KATE H. NEPVEU, ESQ., Assistant Attorney General.
MEMORANDUM-DECISION AND ORDER
In this action plaintiff, The Children First Foundation ("Children First"), alleges violations of its constitutional rights based upon the denial of its application for a custom license plate which included the phrase "Choose life." The defendants, Raymond P. Martinez, Commissioner of the New York Department of Motor Vehicles ("DMV"); Jill A. Dunn, DMV Deputy Commissioner and Counsel; Eliot Spitzer, Attorney General of the State of New York; and George E. Pataki, Governor of the State of New York, are all being sued in their individual and official capacities. On January 4, 2005, the court heard oral argument with respect to defendants' motion to dismiss for failure to state a claim upon which relief can be granted pursuant to Fed.R.Civ.P. 12(b)(6). Defendants moved for dismissal on a number of grounds. For the most part, the court denied that motion.

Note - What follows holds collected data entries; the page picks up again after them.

(** ** Vocabulary of the further properties *)

(** A step relation on worlds holds of a computation when it relates the
    world the computation starts in to the world it ends in, whether it
    returns or throws. *)
Definition steps (R : World -> World -> Prop) {A : Type} (m : M A) : Prop :=
  forall w, R w (snd (m w)).

(** How the store may change while a handler works on instance [i]: no
    configuration is written, the records and drafts of the other instances
    stay, and of the instance's own record [started_at] and [owner] stay
    once set and [gen_count] does not go down. *)
Definition evolves (i : string) (w w' : World) : Prop :=
  configs w' = configs w
  /\ (forall j, j <> i -> metas w' !! j = metas w !! j)
  /\ (forall j, j <> i -> drafts w' !! j = drafts w !! j)
  /\ (forall t, started_at (readMeta w i) = Some t -> nonempty t = true ->
        started_at (readMeta w' i) = Some t)
  /\ (js_truthy (owner (readMeta w i)) = true ->
        owner (readMeta w' i) = owner (readMeta w i))
  /\ (gen_of w i <= gen_of w' i)%Z.

(** An event of the orchestrator about instance [i], for [user], under the
    trace id [tr]. *)
Definition tagged (i : string) (user tr : jsval) (e : LogEvent) : Prop :=
  l_service e = SERVICE /\ l_instance_id e = i /\ l_username e = user /\ l_trace_id e = tr.

(** The events logged between two worlds all carry the same tags. *)
Definition logs_tagged (i : string) (user tr : jsval) (w w' : World) : Prop :=
  exists l, events w' = events w ++ l /\ Forall (tagged i user tr) l.

(** The requests the orchestrator serves. *)
Inductive Trigger : Type :=
| NewSend (payload : jsval)
| ReviewCallback (b : CallbackBody)
| AbortRequest (body : jsval).

Definition serve (env : Env) (q : Trigger) (w : World) : Handled :=
  match q with
  | NewSend payload => handleComposeSend env payload w
  | ReviewCallback b => handleHitlCallback env b w
  | AbortRequest body => handleAbort env body w
  end.

(** One request served, its background task included. *)
Definition served (env : Env) (w w' : World) : Prop :=
  exists q, w' = settle (serve env q w).

(** The instance a request is about, when it names or is given one. *)
Definition target (env : Env) (q : Trigger) (w : World) : option string :=
  match q with
  | NewSend payload => Some (send_target env (payload ||| JObj []) w).1.1
  | ReviewCallback b =>
      match cb_instance_id b with JStr i => Some i | _ => None end
  | AbortRequest body =>
      match js_get (body ||| JObj []) "instance_id" with JStr i => Some i | _ => None end
  end.

(** Who a request says it is from, and the trace id it brings. *)
Definition requester (q : Trigger) : jsval :=
  match q with
  | NewSend payload => js_get (payload ||| JObj []) "username"
  | ReviewCallback b => callback_user b
  | AbortRequest body => js_get (body ||| JObj []) "username"
  end.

During oral argument defendants sought clarification as to the issue of qualified immunity. Noting that the defendants had not yet answered, the court suggested that that affirmative defense be raised in their answer. Transcript (Jan. 4, 2005) ("Tr.") at 75-76. The court further suggested that after the filing of an answer, defendants could raise the issue of qualified immunity on a summary judgment motion. See id. The court concluded by stating that it was not "considering" the qualified immunity issue at that juncture. Id. at 76.
Pursuant to Fed.R.Civ.P. 54(b) and Local Rule 7.1(g), the defendants are now seeking to have the court "reconsider its decision to not rule on their [qualified immunity] defense[.]" Memorandum of Law in Support of Defendants' Motion for Reconsideration in Part Under Federal Rule of Civil Procedure 54(b) and Local Rule 7.1(g) ("Def. Memo.") at 3.
Discussion
I. JurisdictionThe minutes reflecting the court's decision from the bench were not entered until the next day, January 5, 2005. See Dkt. 16. Evidently the defendants used that date, rather than the decision date, to begin calculating the time frame for moving for reconsideration because on January 19, 2005, they filed their motion for partial reconsideration. A couple of weeks after the filing of their motion for reconsideration, on February 2, 2005, defendants filed a Notice of Appeal with the Second Circuit.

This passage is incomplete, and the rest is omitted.